A. C57BL/6 mice or MAVS KO mice (n = 5/group) were infected with CCHFV and survival and weight loss were monitored and plotted using Prism software. Only WT mice were treated with MAb-5A3 24h after infection to block IFN-I. IFN-I was not blocked by antibody in the MAVS KO mice. B. B6.129 or MAVS KO mice (n = 6/group) were infected with CCHFV and both groups treated 24 h post-infection were treated with mAb-5A3. Survival and weight loss were monitored for 20 days and plotted using Prism software. Survival significance was determined by log-rank analysis; ***p<0.0001. C. Viral RNA in serum and liver was examined on day 4, 10 and 15 by RT-qPCR (n = 3 per group). Mean titers +/- SEM of the estimated PFUs (PFUe) were graphed. The dashed black line denotes limit of detection.
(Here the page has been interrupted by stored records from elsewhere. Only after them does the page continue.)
(** * examples/title.py: the directory title lister

    A shallow embedding of [examples/title.py] and of the Python built-ins
    the script calls, followed by the properties of the script.

    The script is embedded twice. The first embedding is the one of the
    names of ASCII characters (the repertoire of the example directories)
    and of the runs in which no call but the listing raises; the module
    [U] further down is the one of every name, over Unicode text, and of
    every run. On the names of ASCII characters, in a world where the
    tests report and the writes succeed, the two are the same run
    ([ascii_run_agrees]).

    Scope of the first embedding.
    - A Python [str] is a [string]; the case tables of [str.title] are the
      ones of the ASCII letters; they say nothing of the other
      characters.
    - [Path('.')] is a POSIX path: paths compare by their parts, and the
      parts compare as strings, code point by code point.
    - The file system is what the two calls of the script observe:
      the outcome of listing the current directory, which may be an
      exception, and the report of the "is a directory" predicate for a
      name, which is a truth value.
    - A call of [print] appends its text to the standard output.
    - A run is a computation in a state and exception monad; the state is
      the trace of the calls that reach the outside world, the standard
      output is the text of the write events of the trace. *)

From Stdlib Require Import Bool List Arith NArith Lia.
From Stdlib Require Import Ascii String.
From Stdlib Require Import Sorting.Sorted Sorting.Permutation.
Import ListNotations.

Local Open Scope list_scope.
Local Open Scope string_scope.

(** ** Python values *)

Definition str := string.

(** The exceptions the calls of the script can raise. *)
Inductive exn : Type :=
| OSError (errno : N)
| ValueError (msg : str)
| UnicodeEncodeError.

Inductive result (A : Type) : Type :=
| Ok (a : A)
| Raise (e : exn).

Arguments Ok {A} a.
Arguments Raise {A} e.

(** ** Characters: the ASCII case tables *)

Module Char.

Definition code (c : ascii) : N := N_of_ascii c.

(** 'A' .. 'Z' *)
Definition isupper (c : ascii) : bool :=
  (65 <=? code c)%N && (code c <=? 90)%N.

(** 'a' .. 'z' *)
Definition islower (c : ascii) : bool :=
  (97 <=? code c)%N && (code c <=? 122)%N.

(** A cased character is one with an upper or a lower case variant; over
    ASCII these are the alphabetic characters. *)
Definition iscased (c : ascii) : bool := isupper c || islower c.

Definition isalpha (c : ascii) : bool := iscased c.

Definition toupper (c : ascii) : ascii :=
  if islower c then ascii_of_N (code c - 32) else c.

Definition tolower (c : ascii) : ascii :=
  if isupper c then ascii_of_N (code c + 32) else c.

(** Over ASCII the title case of a character is its upper case. *)
Definition totitle (c : ascii) : ascii := toupper c.

(** The white space of [str.split()] and [str.isspace] over ASCII:
    space, \t, \n, \v, \f, \r and the separators 0x1c .. 0x1f. *)
Definition isspace (c : ascii) : bool :=
  (code c =? 32)%N || ((9 <=? code c)%N && (code c <=? 13)%N)
  || ((28 <=? code c)%N && (code c <=? 31)%N).

End Char.

(** ** Strings *)

Definition nl : str := String (ascii_of_N 10) EmptyString.

(** [a < b] on [str]: the first position where the two differ decides, by
    code point; a proper prefix is smaller. *)
Fixpoint str_ltb (a b : str) : bool :=
  match a, b with
  | EmptyString, EmptyString => false
  | EmptyString, String _ _ => true
  | String _ _, EmptyString => false
  | String x a', String y b' =>
      if Ascii.eqb x y then str_ltb a' b'
      else (Char.code x <? Char.code y)%N
  end.

(** [sep.join(items)] *)
Fixpoint str_join (sep : str) (items : list str) : str :=
  match items with
  | [] => ""
  | [x] => x
  | x :: rest => x ++ sep ++ str_join sep rest
  end.

(** The scan of [s.split(sep)] for a non-empty [sep]: [skip] counts the
    characters of a separator found at an earlier position that are still to
    be passed over, [cur] holds the characters of the current piece in
    reverse. The separators found are the leftmost, non-overlapping ones. *)
Fixpoint split_scan (sep : str) (skip : nat) (cur : list ascii) (s : str)
  : list str :=
  match s with
  | EmptyString => [string_of_list_ascii (rev cur)]
  | String c s' =>
      match skip with
      | S k => split_scan sep k cur s'
      | O =>
          if String.prefix sep s
          then string_of_list_ascii (rev cur)
                 :: split_scan sep (String.length sep - 1) [] s'
          else split_scan sep 0 (c :: cur) s'
      end
  end.

(** [s.split(sep)] with an explicit separator: [ValueError] for the empty
    separator, otherwise the pieces between the occurrences of [sep]. *)
Definition str_split (s sep : str) : result (list str) :=
  match sep with
  | EmptyString => Raise (ValueError "empty separator")
  | String _ _ => Ok (split_scan sep 0 [] s)
  end.

(** The loop of [s.title()] on a text of ASCII characters: a character
    that follows a cased character is lower-cased, any other character is
    title-cased ([U.title_loop] is the loop over Unicode text). *)
Fixpoint title_from (previous_is_cased : bool) (s : str) : str :=
  match s with
  | EmptyString => EmptyString
  | String c s' =>
      String (if previous_is_cased then Char.tolower c else Char.totitle c)
             (title_from (Char.iscased c) s')
  end.

(** [s.title()] *)
Definition title (s : str) : str := title_from false s.

(** ** Lists: comparison and [list.sort] *)

(** [a < b] on lists of [str]: the first position where the two differ
    decides; a proper prefix is smaller. *)
Fixpoint list_ltb (a b : list str) : bool :=
  match a, b with
  | [], [] => false
  | [], _ :: _ => true
  | _ :: _, [] => false
  | x :: a', y :: b' =>
      if String.eqb x y then list_ltb a' b' else str_ltb x y
  end.

Section ListSort.

Context {A : Type} (ltb : A -> A -> bool).

(** One step of the insertion: [x] goes in front of the first element it
    is smaller than, hence behind the elements equal to it. *)
Fixpoint insort (x : A) (sorted : list A) : list A :=
  match sorted with
  | [] => [x]
  | y :: rest => if ltb x y then x :: y :: rest else y :: insort x rest
  end.

(** [l.sort()]: a stable sort that compares with [<] only. The elements
    are inserted from left to right into the sorted prefix. *)
Definition list_sort (l : list A) : list A :=
  fold_left (fun sorted x => insort x sorted) l [].

End ListSort.

(** ** pathlib *)

(** A relative POSIX path, by its parts. *)
Record Path : Type := mkPath { parts : list str }.

(** [Path('.')]: the path with no part. *)
Definition cwd : Path := mkPath [].

(** [str(p)] *)
Definition Path_str (p : Path) : str :=
  match parts p with
  | [] => "."
  | _ :: _ => str_join "/" (parts p)
  end.

(** The path of the entry [name] of the directory [p]. *)
Definition make_child_relpath (p : Path) (name : str) : Path :=
  mkPath (parts p ++ [name])%list.

(** [p < q]: the parts are compared as lists. *)
Definition Path_ltb (p q : Path) : bool := list_ltb (parts p) (parts q).

(** ** The outside world and the monad of a run *)

(** What the script observes of the file system: the outcome of
    [os.listdir(path)] (the names in the order the system yields them) and
    the report of the "is a directory" test for a path. *)
Record world : Type := mkWorld {
  fs_listdir : str -> result (list str);
  fs_is_dir : str -> bool
}.

(** The calls that reach outside the process, in the order they are made. *)
Inductive event : Type :=
| ev_listdir (path : str)
| ev_is_dir (path : str)
| ev_write (text : str).

Definition trace := list event.

(** A computation reads and extends the trace and returns a value or
    raises; what was traced before an exception stays traced. *)
Definition M (A : Type) : Type := trace -> result A * trace.

Definition ret {A} (a : A) : M A := fun t => (Ok a, t).

Definition bind {A B} (m : M A) (k : A -> M B) : M B :=
  fun t =>
    match m t with
    | (Ok a, t') => k a t'
    | (Raise e, t') => (Raise e, t')
    end.

Definition emit (ev : event) : M unit := fun t => (Ok tt, (t ++ [ev])%list).

Definition lift {A} (r : result A) : M A := fun t => (r, t).

Notation "x <- m ;; k" := (bind m (fun x => k))
  (at level 61, m at next level, right associativity).
Notation "m ;;; k" := (bind m (fun _ => k))
  (at level 61, right associativity).

(** [[x for x in xs if test(x)]] *)
Fixpoint filterM {A} (test : A -> M bool) (xs : list A) : M (list A) :=
  match xs with
  | [] => ret []
  | x :: xs' =>
      b <- test x ;;
      kept <- filterM test xs' ;;
      ret (if b then x :: kept else kept)
  end.
(** C5.  In the transfer loop, at offset [start] with chunk size
    [reqSize]: (1) a 308 answer makes the loop go on at [start + reqSize];
    (2) an attempt that reports an error the retry predicate wants retried
    is followed, while the pacer's budget lasts, by another call of the
    same closure, that is for the same [start] and [reqSize]; (3) when the
    round trip fails twice with a retryable error and then gets a 308, the
    loop makes exactly three attempts, all for [start], and then goes on
    at [start + reqSize]. *)
Theorem chunk_retry_then_advance (E : Env) (rx : resumableUpload) (start : Z) :
  start < ContentLength rx ->
  (forall fuel m req res c,
      makeRequest E rx start (reqSizeAt E rx start) = Some req ->
      client_Do E req (conn m) = ((Some res, None), c) ->
      StatusCode res = 308 ->
      uploadLoop E (S fuel) rx start m
      = (let '(o, m', t) :=
           uploadLoop E fuel rx (start + reqSizeAt E rx start)
             (set_StatusCode 308 (set_conn c m)) in
         (o, m',
          [EvPacerBegin; EvDebug start (reqSizeAt E rx start);
           EvDo req (Some res, None); EvChunk 308 None; EvPacerEnd false] ++ t)%list))
  /\
  (forall n m code e m1 t1,
      transferChunk E rx start (reqSizeAt E rx start) m = (Ret (code, Some e), m1, t1) ->
      retryable E e = true ->
      pacer_call (S n) (sendChunk rx start (reqSizeAt E rx start)) m
      = (let '(o, m', t) :=
           pacer_call n (sendChunk rx start (reqSizeAt E rx start))
             (set_StatusCode code m1) in
         (o, m',
          (EvPacerBegin :: EvDebug start (reqSizeAt E rx start) :: t1
             ++ [EvChunk code (Some e); EvPacerEnd true]) ++ t)%list))
  /\
  (forall fuel m req r1 e1 c1 r2 e2 c2 res c3,
      (2 <= pacer_retries E)%nat ->
      makeRequest E rx start (reqSizeAt E rx start) = Some req ->
      client_Do E req (conn m) = ((r1, Some e1), c1) -> retryable E e1 = true ->
      client_Do E req c1 = ((r2, Some e2), c2) -> retryable E e2 = true ->
      client_Do E req c2 = ((Some res, None), c3) -> StatusCode res = 308 ->
      uploadLoop E (S fuel) rx start m
      = (let '(o, m', t) :=
           uploadLoop E fuel rx (start + reqSizeAt E rx start)
             (set_StatusCode 308 (set_conn c3 m)) in
         (o, m',
          [EvPacerBegin; EvDebug start (reqSizeAt E rx start);
           EvDo req (r1, Some e1); EvChunk 599 (Some e1); EvPacerEnd true;
           EvPacerBegin; EvDebug start (reqSizeAt E rx start);
           EvDo req (r2, Some e2); EvChunk 599 (Some e2); EvPacerEnd true;
           EvPacerBegin; EvDebug start (reqSizeAt E rx start);
           EvDo req (Some res, None); EvChunk 308 None; EvPacerEnd false] ++ t)%list)).
Proof.
  intros Hlt. split; [|split].
  - intros fuel m req res c Hreq HDo H308.
    rewrite (uploadLoop_step E fuel rx start Hlt).
    pose proof (transferChunk_308 E rx start _ m req res c Hreq HDo H308) as HT.
    apply sendChunk_reported in HT.
    unfold pacer_Call.
    erewrite bind_Ret by (apply pacer_call_done; exact HT).
    reflexivity.
  - intros n m code e m1 t1 HT Hretry.
    destruct (transferChunk_error_code rx start _ m code e m1 t1 HT) as (N1 & N2 & N3).
    apply sendChunk_reported in HT.
    assert (HV : chunkVerdict E code (Some e) = (true, Some e)).
    { unfold chunkVerdict, shouldRetry. rewrite Hretry.
      unfold statusResumeIncomplete, StatusCreated, StatusOK.
      apply Z.eqb_neq in N1, N2, N3. rewrite N1, N2, N3. reflexivity. }
    rewrite HV in HT.
    rewrite (pacer_call_again E _ n m _ _ _ HT).
    destruct (pacer_call n _ _) as [[o m'] t].
    simpl. rewrite <- !app_assoc. reflexivity.
  - intros fuel m req r1 e1 c1 r2 e2 c2 res c3 Hbudget Hreq H1 R1 H2 R2 H3 H308.
    rewrite (uploadLoop_step E fuel rx start Hlt).
    unfold pacer_Call.
    destruct (pacer_retries E) as [|[|n]]; [lia | lia |].
    pose proof (transferChunk_transport_error E rx start _ m req r1 e1 c1 Hreq H1) as T1.
    apply sendChunk_reported in T1.
    pose proof (transferChunk_transport_error E rx start _
                  (set_StatusCode 599 (set_conn c1 m)) req r2 e2 c2 Hreq H2) as T2.
    apply sendChunk_reported in T2.
    pose proof (transferChunk_308 E rx start _
                  (set_StatusCode 599 (set_conn c2 (set_StatusCode 599 (set_conn c1 m))))
                  req res c3 Hreq H3 H308) as T3.
    apply sendChunk_reported in T3.
    assert (HV : forall e, retryable E e = true -> chunkVerdict E 599 (Some e) = (true, Some e)).
    { intros e He. unfold chunkVerdict, shouldRetry. rewrite He. reflexivity. }
    rewrite (HV e1 R1) in T1. rewrite (HV e2 R2) in T2.
    erewrite bind_Ret.
    2:{ rewrite (pacer_call_again E _ _ m _ _ _ T1).
        rewrite (pacer_call_again E _ _ _ _ _ _ T2).
        rewrite (pacer_call_done E _ _ _ _ _ _ T3). reflexivity. }
    reflexivity.
Qed.

(** Scenario B: the second of three chunks (offset 4 of 10 bytes, chunk
    size 4) meets two connection errors and then a 308; the third chunk
    is answered 201. *)
Lemma chunk_retry_then_advance_witness :
  uploadLoop (Demo.env 9 4) 2 Demo.rx10 4
    (Demo.mem0 9 4 [Demo.broken "reset"; Demo.broken "reset"; Demo.reply 308 [] "";
                    Demo.reply 201 [] "f1"])
  = (Ret None,
     mkMem (Demo.env 9 4) [] (Some "f1") 201 None,
     let req := mkRequest "POST" "https://session/1"
                  [("Content-Range", "bytes 4-7/10"); ("Content-Type", "text/plain")] 4 in
     let last := mkRequest "POST" "https://session/1"
                  [("Content-Range", "bytes 8-9/10"); ("Content-Type", "text/plain")] 2 in
     [EvPacerBegin; EvDebug 4 4;
      EvDo req (Demo.broken "reset"); EvChunk 599 (Some (ErrTransport "reset"));
      EvPacerEnd true;
      EvPacerBegin; EvDebug 4 4;
      EvDo req (Demo.broken "reset"); EvChunk 599 (Some (ErrTransport "reset"));
      EvPacerEnd true;
      EvPacerBegin; EvDebug 4 4;
      EvDo req (Demo.reply 308 [] ""); EvChunk 308 None; EvPacerEnd false;
      EvPacerBegin; EvDebug 8 2;
      EvDo last (Demo.reply 201 [] "f1"); EvChunk 201 None; EvPacerEnd false]).
Proof.
  assert (Hlt : 4 < ContentLength Demo.rx10) by (vm_compute; reflexivity).
  pose proof (proj2 (proj2 (chunk_retry_then_advance (Demo.env 9 4) Demo.rx10 4 Hlt))) as H.
  specialize (H 1%nat
    (Demo.mem0 9 4 [Demo.broken "reset"; Demo.broken "reset"; Demo.reply 308 [] "";
                    Demo.reply 201 [] "f1"])
    (mkRequest "POST" "https://session/1"
       [("Content-Range", "bytes 4-7/10"); ("Content-Type", "text/plain")] 4)
    None (ErrTransport "reset")
    [Demo.broken "reset"; Demo.reply 308 [] ""; Demo.reply 201 [] "f1"]
    None (ErrTransport "reset") [Demo.reply 308 [] ""; Demo.reply 201 [] "f1"]
    (mkResponse 308 [] "") [Demo.reply 201 [] "f1"]).
  rewrite H; try reflexivity.
  simpl. lia.
Defined.

(** ** What the loop leaves in [StatusCode] and in [rx.ret] *)

Section Tracking.

Context (E : Env).

(** [StatusCode] holds the code that [transferChunk] reported last. *)
Lemma Stable_StatusCode :
  Stable (E := E)
    (tracks var_StatusCode
       (fun c ev => match ev with EvChunk code _ => code | _ => c end)).
Proof.
  constructor; try (intros; reflexivity).
  - apply tracks_comp.
  - intros rx start reqSize m o m' t H. unfold tracks.
    apply transferChunk_inv in H.
    destruct H as [(_ & _ & -> & ->) | (req & res & err & c & _ & _ & -> & H)];
      [reflexivity|].
    destruct H as [(e & _ & _ & ->) | [(_ & _ & _ & ->) | [(r & _ & _ & _ & _ & ->)
      | [(r & e & _ & _ & _ & _ & _ & ->) | (r & f & derr & _ & _ & _ & _ & _ & -> & _)]]]];
      reflexivity.
Qed.

Lemma uploadLoop_StatusCode fuel rx start m o m' t :
  uploadLoop E fuel rx start m = (o, m', t) ->
  var_StatusCode m' = lastStatusFrom (var_StatusCode m) t.
Proof.
  intros H. exact (Sound_uploadLoop _ rx Stable_StatusCode fuel start m o m' t H).
Qed.



(** [Upload] around its loop. *)
Lemma Upload_unfold fuel rx m :
  0 <= chunkSize E ->
  Upload E fuel rx m
  = (let '(o, m', t) := uploadLoop E fuel rx 0 (set_StatusCode 0 m) in
     match o with
     | Ret (Some e) => (Ret (None, Some e), m', t)
     | Ret None =>
         match rx_ret m' with
         | Some file => (Ret (Some file, None), m', t)
         | None => (Ret (None, Some (ErrIncomplete (var_StatusCode m'))), m', t)
         end
     | Panic => (Panic, m', t)
     | OutOfFuel => (OutOfFuel, m', t)
     end).
Proof.
  intros HC. apply Z.ltb_ge in HC.
  unfold Upload. rewrite HC.
  unfold bind at 1. unfold modify at 1. unfold bind at 1. unfold ret at 1.
  unfold bind at 1.
  destruct (uploadLoop E fuel rx 0 (set_StatusCode 0 m)) as [[[[e|]| |] m'] t];
    try reflexivity.
  - unfold ret. simpl. rewrite app_nil_r. reflexivity.
  - unfold bind, gets, ret. simpl.
    destruct (rx_ret m'); simpl; rewrite app_nil_r; reflexivity.
Qed.

Lemma lastStatus_last t0 code err t1 :
  Forall (fun ev => match ev with EvChunk _ _ => False | _ => True end) t1 ->
  lastStatus (t0 ++ EvChunk code err :: t1) = code.
Proof.
  intros Hno. unfold lastStatus, lastStatusFrom. rewrite fold_left_app. simpl.
  generalize dependent code. induction t1 as [|ev t1 IH]; intros code; simpl.
  - reflexivity.
  - inversion Hno as [|? ? Hev Hrest]; subst. destruct ev; try contradiction; auto.
Qed.

End Tracking.

(** ** The status code against the retry predicate *)

Lemma chunkVerdict_override (E : Env) code err :
  code = 308 \/ code = 200 \/ code = 201 ->
  chunkVerdict E code err = (false, None).
Proof.
  intros H. unfold chunkVerdict, statusResumeIncomplete, StatusCreated, StatusOK.
  destruct (shouldRetry E err) as [again err'].
  destruct H as [-> | [-> | ->]]; reflexivity.
Qed.

(** C7 (as the code has it).  When the status code that [transferChunk]
    reports is 308, 200 or 201, the attempt counts as a success: there is
    no error with it, the closure asks for no retry, and the pacer returns
    nil after this one attempt.  A transport-level error of the round trip
    is reported as 599 whatever response came with it, and the closure
    answers what the retry predicate says of the error. *)
Theorem status_code_overrules (E : Env) rx start reqSize m code err m1 t1 :
  transferChunk E rx start reqSize m = (Ret (code, err), m1, t1) ->
  (code = 308 \/ code = 200 \/ code = 201 ->
   err = None /\
   forall n,
     pacer_call n (sendChunk rx start reqSize) m
     = (Ret None, set_StatusCode code m1,
        (EvPacerBegin :: (EvDebug start reqSize :: t1 ++ [EvChunk code err])
           ++ [EvPacerEnd false])%list))
  /\
  (forall req r e c,
      makeRequest E rx start reqSize = Some req ->
      client_Do E req (conn m) = ((r, Some e), c) ->
      code = 599 /\ err = Some e /\
      fst (fst (sendChunk rx start reqSize m)) = Ret (retryable E e, Some e)).
Proof.
  intros HT. split.
  - intros Hcode. split.
    + destruct err as [e|]; [|reflexivity].
      destruct (transferChunk_error_code rx start reqSize m code e m1 t1 HT) as (N1 & N2 & N3).
      lia.
    + intros n. apply pacer_call_done.
      rewrite (sendChunk_reported E rx start reqSize m code err m1 t1 HT).
      rewrite (chunkVerdict_override E code err Hcode). reflexivity.
  - intros req r e c Hreq HDo.
    rewrite (transferChunk_transport_error E rx start reqSize m req r e c Hreq HDo) in HT.
    inversion HT; subst.
    split; [reflexivity|]. split; [reflexivity|].
    rewrite (sendChunk_reported E rx start reqSize m 599 (Some e) _ _
               (transferChunk_transport_error E rx start reqSize m req r e c Hreq HDo)).
    reflexivity.
Qed.

(** The first of three chunks is answered 308. *)
Lemma status_code_overrules_witness :
  pacer_call 9 (sendChunk Demo.rx10 0 4) (Demo.mem0 9 4 [Demo.reply 308 [] ""])
  = (Ret None, mkMem (Demo.env 9 4) [] None 308 None,
     [EvPacerBegin; EvDebug 0 4;
      EvDo (mkRequest "POST" "https://session/1"
              [("Content-Range", "bytes 0-3/10"); ("Content-Type", "text/plain")] 4)
           (Demo.reply 308 [] "");
      EvChunk 308 None; EvPacerEnd false]).
Proof.
  refine (proj2 (proj1 (status_code_overrules (Demo.env 9 4) Demo.rx10 0 4
                          (Demo.mem0 9 4 [Demo.reply 308 [] ""])
                          308 None (mkMem (Demo.env 9 4) [] None 0 None)
                          [EvDo (mkRequest "POST" "https://session/1"
                                   [("Content-Range", "bytes 0-3/10");
                                    ("Content-Type", "text/plain")] 4)
                                (Demo.reply 308 [] "")] _)
                   _) 9%nat).
  - reflexivity.
  - left. reflexivity.
Defined.

(** C7 (counterexample).  The round trip reports a connection reset
    together with a response that carries 308.  The attempt is not taken
    for a success: the closure reports 599, asks for a retry and hands the
    error on; with one retry allowed the same chunk is sent twice, and
    with none the upload fails with that error. *)
Lemma transport_error_with_308_counterexample :
  let out := (Some (mkResponse 308 [] ""), Some (ErrTransport "reset")) in
  let rx4 := mkRx "a.bin" "https://session/1" "text/plain" 4 in
  fst (fst (sendChunk rx4 0 4 (Demo.mem0 1 4 [out])))
  = Ret (true, Some (ErrTransport "reset"))
  /\
  (let '(o, m, t) := Upload (Demo.env 1 4) 1 rx4 (Demo.mem0 1 4 [out; Demo.reply 201 [] "f1"]) in
   (o, contentRanges t))
  = (Ret (Some "f1", None), ["bytes 0-3/4"; "bytes 0-3/4"])
  /\
  fst (fst (Upload (Demo.env 0 4) 1 rx4 (Demo.mem0 0 4 [out])))
  = Ret (None, Some (ErrRetry (ErrTransport "reset"))).
Proof. vm_compute. repeat split. Qed.

(** ** The result record *)

Section Result.

Context (E : Env).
Statistical significance was determined by one-way ANOVA; *p<0.05. D. Monocyte chemoattractants and inflammatory cytokines were measured from the serum (n = 3 per group) of CCHFV infected mice on day 4 using a multiplex system. Statistical significance compared to uninfected controls was determined by one-way ANOVA; *p<0.05, ***p<0.001. E. C57BL/6, MDA5 KO or MAVS KO mice (n = 8 per group) were infected with CCHFV and 24 h post-infection were treated with MAb-5A3. Survival and weight loss were monitored for 20 days. Significance determined by log-rank analysis (p<0.0001).